Let's look at the concept of SET again. A SET is a database instance, and a SET contains a database-for example, what we require by default is one master and two backups, one Master node and two Slave nodes. Of course, there is an Agent module on the DB node. When MySQL is executing, we need to monitor its behavior and perform operations. Why can't these things be built into MySQL? In fact, there is a problem. If the data node is upgraded, it may involve a restart. Once restarted, it will affect the user's business and affect the service. At this time, we consider adding a module Agent to it to complete the operations on MySQL for all clusters and report the status of MySQL. With it, most of the upgrades to TDSQL data nodes will be transformed into upgrades to the Agent, and upgrading the Agent does not have any impact on the business, which achieves a lossless upgrade. Compared to Agent, we do not frequently upgrade the data node MySQL. Generally, we will not move it for a year or six months. This is our DB module and also a storage node.

2.3 SQL engine module: distributed complex SQL processing

Next, let's look at another more important module: SQL engine module. The SQL engine is in the position of the computing layer, and it is CPU-intensive, so we try to require a higher CPU in the selection of models. The second is memory. As a computing access layer, it has to manage links. If it is a large number of short links or long links, it takes up a lot of memory, so it has higher requirements for CPU and memory. In addition, it does not store data by itself, nor does it have the distinction between active and standby, so it does not require much hard disk.

Let's take a look at the characteristics of the SQL engine. The SQL engine first pulls metadata from ZK. As a SQL engine, it includes permission verification, read-write separation, statistical information, protocol simulation and other related operations.

Some people may ask, is this SQL engine actually a kind of middleware? In fact, this is not the case. If the SQL engine is a middleware, it can be separated from MySQL. But our SQL engine needs to do lexical, grammatical analysis, and work as a query engine. Moreover, in a distributed scenario, the complex functionality of the SQL engine will be highlighted. For example, to handle distributed things, it is necessary to maintain a global auto-increment field to ensure that multiple data and multiple storage nodes share a sequence that guarantees global auto-increment. ; If it is distributed, some syntaxs should be restricted, including lexical and grammatical analysis; and for some complex calculations, it also needs to do some SQL pushdowns and final data aggregation. Therefore, the SQL engine is still a relatively complex module. As a computing layer, it is not as simple as a simple middleware. This is a SQL engine.

3. TDSQL financial-level features: strong data consistency guarantee

Earlier we learned about the overall architecture and core features of TDSQL. Next, we want to focus on its most important feature-as a guarantee of strong data consistency that is indispensable in financial scenarios.
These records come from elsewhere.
Lemma step_cases cfg l sys sys' :
  step cfg l sys = Some sys' -> step_spec cfg sys sys'.
Proof.
  destruct l as [env|i|i env|env]; simpl.
  - unfold driver_step. destruct (driver sys) as [| |[|todo]|] eqn:Hpc.
    + destruct (negb _); [intros [= <-]; by constructor|].
      destruct (run_setup cfg env (shared sys)) as [[[]|e] st'] eqn:Hs; intros [= <-].
      * replace st' with (run_setup cfg env (shared sys)).2 by (by rewrite Hs).
        apply step_start_ok; [done | by rewrite Hs].
      * replace st' with (run_setup cfg env (shared sys)).2 by (by rewrite Hs).
        apply step_start_failed; [done | by rewrite Hs].
    + destruct (loop_test cfg (shared sys)) eqn:Ht; intros [= <-]; by constructor.
    + destruct (forallb returned (workers sys)) eqn:Hr; [|discriminate].
      intros [= <-]. by constructor.
    + destruct (artist_queue (shared sys)) as [|node rest] eqn:Hq; intros [= <-].
      * by constructor.
      * by econstructor.
    + discriminate.
  - unfold worker_lock. destruct (workers sys !! i) as [[node []]|] eqn:Hw; try discriminate.
    rewrite process_artist_locked_eq.
    destruct (bool_decide _ || _) eqn:Hg; intros [= <-].
    + apply step_lock_lose; [done|].
      apply orb_prop in Hg as [Hg|Hg]; [left; by apply bool_decide_eq_true in Hg|right; lia].
    + apply orb_false_elim in Hg as [Hg1 Hg2].
      apply step_lock_win; [done|by apply bool_decide_eq_false in Hg1|lia].
  - unfold worker_body. destruct (workers sys !! i) as [[node []]|] eqn:Hw; try discriminate.
    intros [= <-]. by constructor.
  - unfold stop_request. intros [= <-]. constructor.
Qed.

Lemma exec_app cfg ls1 ls2 sys :
  exec cfg (ls1 ++ ls2) sys =
  match exec cfg ls1 sys with
  | Some sys' => exec cfg ls2 sys'
  | None => None
  end.
Proof.
  revert sys. induction ls1 as [|l ls1 IH]; intros sys; simpl; [done|].
  destruct (step cfg l sys); [apply IH | done].
Qed.

(** Induction over the states the threads can reach. *)
Lemma reachable_ind cfg (P : System -> Prop) :
  P init_system ->
  (forall sys sys', reachable cfg sys -> P sys -> step_spec cfg sys sys' -> P sys') ->
  forall sys, reachable cfg sys -> P sys.
Proof.
  intros Hinit Hstep sys [ls Hls]. revert sys Hls.
  induction ls as [|l ls IH] using rev_ind; intros sys Hls.
  - simpl in Hls. by injection Hls as <-.
  - rewrite exec_app in Hls.
    destruct (exec cfg ls init_system) as [sys0|] eqn:E; [|discriminate].
    simpl in Hls. destruct (step cfg l sys0) as [sys1|] eqn:E1; [|discriminate].
    injection Hls as <-.
    eapply Hstep; [by exists ls | by apply IH | by eapply step_cases].
Qed.

(** ** Invariants of the running system *)

(** Every reference held by the queue or by a worker points into the
    arena. *)
Definition valid_refs (sys : System) : Prop :=
  Forall (fun w => (w_node w < length (heap (shared sys)))%nat) (workers sys)
  /\ Forall (fun a => (a < length (heap (shared sys)))%nat) (artist_queue (shared sys)).

Lemma valid_refs_worker sys i w :
  valid_refs sys -> workers sys !! i = Some w ->
  (w_node w < length (heap (shared sys)))%nat.
Proof. intros [Hw _] Hi. by eapply (Forall_lookup_1 _ _ _ _ Hw Hi). Qed.

Lemma core_inv s s' :
  core s' = core s ->
  processed_artists s' = processed_artists s
  /\ artist_queue s' = artist_queue s /\ heap s' = heap s.
Proof. unfold core. by intros [= -> -> ->]. Qed.

Lemma run_setup_grows cfg env st :
  heap_grows (heap st) (heap (run_setup cfg env st).2).
Proof.
  destruct (run_setup_cases cfg env st) as [Hc|(id & nm & _ & Hh & _)].
  - apply core_inv in Hc as (_ & _ & ->). apply heap_grows_refl.
  - rewrite Hh. apply heap_grows_snoc.
Qed.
We will talk about the guarantee of data consistency from four aspects:

1. Primary and standby data replication methods

2. Data replication comparison: TDSQL primary and backup data replication solution VS MySQL native solution

3. Core function: Disaster tolerance switching, strong data consistency, zero loss and zero error

4. Strong data consistency

  1. TDSQL master and backup data replication: high performance and strong synchronization

First of all, before talking about data consistency, let's first understand the way of MySQL native data replication.
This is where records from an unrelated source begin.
(** ** Single flight *)

Lemma in_flight_at_most_one (A : list Attempt) :
  (forall a b x y, A !! a = Some x -> A !! b = Some y ->
     att_promise x = Pending -> att_promise y = Pending -> a = b) ->
  (length (List.filter pending A) <= 1)%nat.
Proof.
  induction A as [|x A IH]; intros H; [simpl; lia|].
  assert (length (List.filter pending A) <= 1)%nat as IH'.
  { apply IH. intros a b x' y' Ha Hb Hx Hy.
    specialize (H (S a) (S b) x' y' Ha Hb Hx Hy). lia. }
  simpl. destruct (pending x) eqn:Hp; [|done].
  assert (List.filter pending A = []) as ->; [|simpl; lia].
  destruct (List.filter pending A) as [|y l] eqn:Hf; [done|].
  assert (In y (List.filter pending A)) as Hin by (rewrite Hf; by left).
  apply filter_In in Hin as [Hin Hy].
  apply list_elem_of_In, list_elem_of_lookup in Hin as [b Hb].
  unfold pending in Hp, Hy.
  destruct (att_promise x) eqn:Hx; try done.
  destruct (att_promise y) eqn:Hy'; try done.
  specialize (H 0%nat (S b) x y eq_refl Hb Hx Hy'). lia.
Qed.

Lemma first_subscribe_starts cfg t0 u c fn :
  socket cfg = None -> url cfg = Some u ->
  first_attempt_waited u 1
    (call (Subscribe c fn) (new_TubesClient cfg t0 [])).
Proof.
  intros Hs Hu. unfold first_attempt_waited. cbn. rewrite Hs, Hu. done.
Qed.

Lemma next_subscribe_waits u k c fn st :
  first_attempt_waited u k st ->
  first_attempt_waited u (S k) (call (Subscribe c fn) st).
Proof.
  intros (Hc & Hw & Hp & Ha & Hs & Hl & Hwt & Hcs & Hcu).
  unfold call, subscribe, lazyInit. cbn [ws connectingPromise set_next_task].
  rewrite Hw, Hp. unfold await, promise_of. cbn [attempts set_next_task].
  rewrite Ha. cbn [lookup list_lookup fmap option_fmap option_map att_promise].
  unfold first_attempt_waited.
  cbn [closed ws connectingPromise attempts sockets log waiting config
       set_waiting set_next_task].
  repeat split; try done.
  rewrite fmap_app, Hwt. cbn. rewrite <- replicate_cons_app. done.
Qed.

Lemma subscribes_wait u subs st k :
  first_attempt_waited u k st ->
  first_attempt_waited u (length subs + k) (run (subscribe_calls subs) st).
Proof.
  revert st k. induction subs as [|[c fn] subs IH]; intros st k H; [done|].
  cbn. replace (S (length subs + k)) with (length subs + S k)%nat by lia.
  apply IH. by apply next_subscribe_waits.
Qed.

Lemma subscribes_wait_new cfg t0 u subs :
  socket cfg = None -> url cfg = Some u -> subs <> [] ->
  first_attempt_waited u (length subs)
    (run (subscribe_calls subs) (new_TubesClient cfg t0 [])).
Proof.
  intros Hs Hu Hne. destruct subs as [|[c fn] subs]; [done|].
  change (run (subscribe_calls ((c, fn) :: subs)) (new_TubesClient cfg t0 []))
    with (run (subscribe_calls subs)
            (call (Subscribe c fn) (new_TubesClient cfg t0 []))).
  replace (length ((c, fn) :: subs)) with (length subs + 1)%nat
    by (simpl; lia).
  by apply subscribes_wait, first_subscribe_starts.
Qed.

(** C4.  In every state a client can reach, with sockets that deliver
    their events as [step] lets them (open while connecting, error on
    closing, nothing once closed), at most one connection attempt is
    pending, and it is the one the promise slot [connectingPromise]
    holds.  While the slot is taken, [connect] and
    [lazyInit] hand out the promise in the slot and start nothing.  Any
    number of [subscribe] calls issued on a new client before the
    connection exists start one attempt with one timer and, when the
    timer fires, construct one transport; all of them wait for that
    attempt. *)
Theorem connection_attempts_are_single_flight :
  (forall cfg t0 pre evs,
     let st := run evs (new_TubesClient cfg t0 pre) in
     (length (in_flight st) <= 1)%nat /\
     (forall a x, attempts st !! a = Some x -> att_promise x = Pending ->
        connectingPromise st = Some a) /\
     (forall a, connectingPromise st = Some a ->
        exists x, attempts st !! a = Some x /\ att_promise x = Pending)) /\
  (forall st a d r,
     closed st = false -> connectingPromise st = Some a ->
     connect d r st = (Pending_on a, st)) /\
  (forall st a,
     ws st = None -> connectingPromise st = Some a ->
     lazyInit st = (Pending_on a, st)) /\
  (forall cfg t0 u subs,
     socket cfg = None -> url cfg = Some u -> subs <> [] ->
     let st :=
       run (subscribe_calls subs ++ [TimerFire 0]) (new_TubesClient cfg t0 []) in
     length (attempts st) = 1%nat /\ timeouts (log st) = [0] /\
     constructed (log st) = [0%nat] /\
     fst <$> waiting st = replicate (length subs) 0%nat).
Proof.
  split; [|split; [|split]].
  - intros cfg t0 pre evs st.
    assert (single_flight st) as [H1 H2 _ _ _].
    { apply single_flight_run, single_flight_new. }
    split; [|split; [exact H1|exact H2]].
    apply in_flight_at_most_one. intros a b x y Ha Hb Hx Hy.
    pose proof (H1 _ _ Ha Hx). pose proof (H1 _ _ Hb Hy). congruence.
  - intros st a d r Hc Hp. by apply connect_shared.
  - intros st a Hw Hp. unfold lazyInit. by rewrite Hw, Hp.
  - intros cfg t0 u subs Hs Hu Hne st. subst st. rewrite run_app.
    destruct (subscribes_wait_new cfg t0 u subs Hs Hu Hne)
      as (Hc & Hw & Hp & Ha & Hsk & Hl & Hwt & Hcs & Hcu).
    set (st := run (subscribe_calls subs) _) in *.
    change (run [TimerFire 0] st) with (timer_fired 0 st).
    unfold timer_fired. rewrite Ha. cbn [lookup list_lookup att_phase].
    rewrite Hcs, Hcu, Hsk. cbn [length app]. unfold wire.
    cbn [attempts sockets emit set_log set_sockets].
    rewrite Ha. cbn.
    rewrite Hl, Hwt. cbn. repeat split; done.
Qed.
First of all, the first type is asynchronous replication: the host returns success to the client without waiting for the response from the slave. This is unacceptable in the financial scene. In this case, the data is equivalent to not having multiple copies protection.
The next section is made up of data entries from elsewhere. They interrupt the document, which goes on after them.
(* ===== verification/RingLayout.v ===== *)
(** * Ring layout

    [src/include/shm/ring_layout.hpp]: the constants of shared-memory layout version 1,
    the classes that live in the mapping with the offsets of their members, and the ring
    states. *)

From stdpp Require Import strings.
From S2P Require Import Prelude Bytes Memory Layout.

Definition ring_cache_line_bytes : Z := 64.
Definition ring_memory_alignment : Z := 128.
Definition ring_layout_version : Z := 1.
Definition ring_header_bytes : Z := 192.
Definition ring_slot_metadata_bytes : Z := 32.
(** ['L', 'L', 'E', '1'] *)
Definition ring_magic : list byte := map byte.of_Z [0x4c; 0x4c; 0x45; 0x31].

Inductive RingState :=
  | RingState_Uninitialized
  | RingState_Initializing
  | RingState_Ready
  | RingState_Closed.

Definition RingState_value (s : RingState) : Z :=
  match s with
  | RingState_Uninitialized => 0
  | RingState_Initializing => 1
  | RingState_Ready => 2
  | RingState_Closed => 3
  end.

#[export] Instance RingState_eq_dec : EqDecision RingState.
Proof. solve_decision. Defined.

(** ** The classes in the mapping *)

Definition char : ctype := Scalar 1.
Definition std_byte : ctype := Scalar 1.
Definition uint16_t : ctype := Scalar 2.
Definition uint32_t : ctype := Scalar 4.
Definition uint64_t : ctype := Scalar 8.
(** Always lock-free, so it holds the value and nothing else. *)
Definition atomic (t : ctype) : ctype := t.

Definition RingPreamble : ctype :=
  Struct (Z.to_nat ring_cache_line_bytes)
    [("magic", Array char 4);
     ("layout_version", uint16_t);
     ("header_bytes", uint16_t);
     ("segment_bytes", uint64_t);
     ("slot_count", uint32_t);
     ("slot_stride", uint32_t);
     ("slot_payload_capacity", uint32_t);
     ("reserved", uint32_t);
     ("instance_id", uint64_t);
     ("state", atomic uint32_t);
     ("reserved_bytes", Array std_byte 20)].

Definition RingCursor : ctype :=
  Struct (Z.to_nat ring_cache_line_bytes)
    [("position", atomic uint64_t); ("reserved_bytes", Array std_byte 56)].

Definition RingHeader : ctype :=
  Struct (Z.to_nat ring_cache_line_bytes)
    [("preamble", RingPreamble); ("producer", RingCursor); ("consumer", RingCursor)].

(** No [alignas]: as aligned as its members. *)
Definition RingSlotHeader : ctype :=
  Struct 1
    [("event_sequence", uint64_t);
     ("source_timestamp_ns", uint64_t);
     ("stream_id", uint32_t);
     ("payload_length", uint32_t);
     ("reserved", Array uint32_t 2)].

(** The [static_assert]s on sizes, alignments and offsets, in order. *)
Definition ring_layout_asserts : list bool :=
  [(sizeof RingPreamble =? 64)%nat;
   (alignof RingPreamble =? 64)%nat;
   bool_decide (offsetof RingPreamble "layout_version" = Some 4%nat);
   bool_decide (offsetof RingPreamble "header_bytes" = Some 6%nat);
   bool_decide (offsetof RingPreamble "segment_bytes" = Some 8%nat);
   bool_decide (offsetof RingPreamble "slot_count" = Some 16%nat);
   bool_decide (offsetof RingPreamble "slot_stride" = Some 20%nat);
   bool_decide (offsetof RingPreamble "slot_payload_capacity" = Some 24%nat);
   bool_decide (offsetof RingPreamble "reserved" = Some 28%nat);
   bool_decide (offsetof RingPreamble "instance_id" = Some 32%nat);
   bool_decide (offsetof RingPreamble "state" = Some 40%nat);
   bool_decide (offsetof RingPreamble "reserved_bytes" = Some 44%nat);
   (sizeof RingCursor =? 64)%nat;
   (alignof RingCursor =? 64)%nat;
   Z.of_nat (sizeof RingHeader) =? ring_header_bytes;
   ring_memory_alignment mod Z.of_nat (alignof RingHeader) =? 0;
   bool_decide (offsetof RingHeader "producer" = Some 64%nat);
   bool_decide (offsetof RingHeader "consumer" = Some 128%nat);
   Z.of_nat (sizeof RingSlotHeader) =? ring_slot_metadata_bytes;
   bool_decide (offsetof RingSlotHeader "source_timestamp_ns" = Some 8%nat);
   bool_decide (offsetof RingSlotHeader "stream_id" = Some 16%nat);
   bool_decide (offsetof RingSlotHeader "payload_length" = Some 20%nat);
   bool_decide (offsetof RingSlotHeader "reserved" = Some 24%nat)].

Example ring_layout_asserts_hold : forallb id ring_layout_asserts = true.
Proof. vm_compute. reflexivity. Qed.

(** Every byte of the mapping up to the payloads belongs to a member, so nothing in it is
    left undefined by an assignment of the members. *)
Example ring_no_padding : forallb no_padding [RingPreamble; RingCursor; RingHeader; RingSlotHeader] = true.
Proof. vm_compute. reflexivity. Qed.

(** ** Addresses *)

(** The offset of a member the class has. *)
Definition member (t : ctype) (name : string) : addr := default 0%nat (offsetof t name).

(** Offsets in [RingPreamble]. *)
Definition preamble_magic : addr := Eval vm_compute in member RingPreamble "magic".
Definition preamble_layout_version : addr := Eval vm_compute in member RingPreamble "layout_version".
Definition preamble_header_bytes : addr := Eval vm_compute in member RingPreamble "header_bytes".
Definition preamble_segment_bytes : addr := Eval vm_compute in member RingPreamble "segment_bytes".
Definition preamble_slot_count : addr := Eval vm_compute in member RingPreamble "slot_count".
Definition preamble_slot_stride : addr := Eval vm_compute in member RingPreamble "slot_stride".
Definition preamble_slot_payload_capacity : addr :=
  Eval vm_compute in member RingPreamble "slot_payload_capacity".
Definition preamble_reserved : addr := Eval vm_compute in member RingPreamble "reserved".
Definition preamble_instance_id : addr := Eval vm_compute in member RingPreamble "instance_id".
Definition preamble_state : addr := Eval vm_compute in member RingPreamble "state".
Definition preamble_reserved_bytes : addr := Eval vm_compute in member RingPreamble "reserved_bytes".
Definition preamble_reserved_size : nat := 20.

(** Offsets in [RingHeader]: each cursor is a [RingCursor] on its own cache line. *)
Definition producer_position : addr :=
  Eval vm_compute in (member RingHeader "producer" + member RingCursor "position")%nat.
Definition producer_reserved_bytes : addr :=
  Eval vm_compute in (member RingHeader "producer" + member RingCursor "reserved_bytes")%nat.
Definition consumer_position : addr :=
  Eval vm_compute in (member RingHeader "consumer" + member RingCursor "position")%nat.
Definition consumer_reserved_bytes : addr :=
  Eval vm_compute in (member RingHeader "consumer" + member RingCursor "reserved_bytes")%nat.
Definition cursor_reserved_size : nat := 56.

(** Offsets in [RingSlotHeader]. *)
Definition slot_event_sequence : addr := Eval vm_compute in member RingSlotHeader "event_sequence".
Definition slot_source_timestamp_ns : addr := Eval vm_compute in member RingSlotHeader "source_timestamp_ns".
Definition slot_stream_id : addr := Eval vm_compute in member RingSlotHeader "stream_id".
Definition slot_payload_length : addr := Eval vm_compute in member RingSlotHeader "payload_length".
Definition slot_reserved_0 : addr := Eval vm_compute in member RingSlotHeader "reserved".
Definition slot_reserved_1 : addr := Eval vm_compute in (member RingSlotHeader "reserved" + sizeof uint32_t)%nat.

(** The members in the mapping are aligned and do not overlap: accesses to different members
    are to different bytes. *)
Lemma ring_members_laid_out t :
  In t [RingPreamble; RingCursor; RingHeader; RingSlotHeader] ->
  Forall (fun m => (m.1.2 mod alignof m.2 = 0)%nat /\ (m.1.2 + sizeof m.2 <= sizeof t)%nat) (placed t) /\
  StronglySorted (fun x y => (x.1.2 + sizeof x.2 <= y.1.2)%nat) (placed t).
Proof. intros [<-|[<-|[<-|[<-|[]]]]]; by apply members_laid_out. Qed.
The second is semi-synchronous: the host waits for the standby machine to respond under certain conditions. If it cannot wait for the standby machine to respond, it will still return the business success, which means that it will eventually degenerate into an asynchronous method, which is also financial The scene is unacceptable.

In addition, native semi-synchronization actually has a performance defect, that is, in the scene of cross-IDC network jitter, the request glitch is very serious. Therefore, native asynchronous replication and semi-synchronous replication have some problems, and they cannot fully adapt to financial scenarios.

TDSQL introduces strong synchronous replication based on the raft protocol. After the host receives the service request, it waits for one of the standby machines to respond successfully before returning to the client successfully. For example, in this picture, we must wait for one of the standby machines to respond successfully after the next service request arrives at the host, before returning to the client successfully, otherwise the request will not be answered. Therefore, strong synchronization is one of the most basic features of TDSQL, and it is the key to TDSQL to ensure that data will not be lost and will not be wrong.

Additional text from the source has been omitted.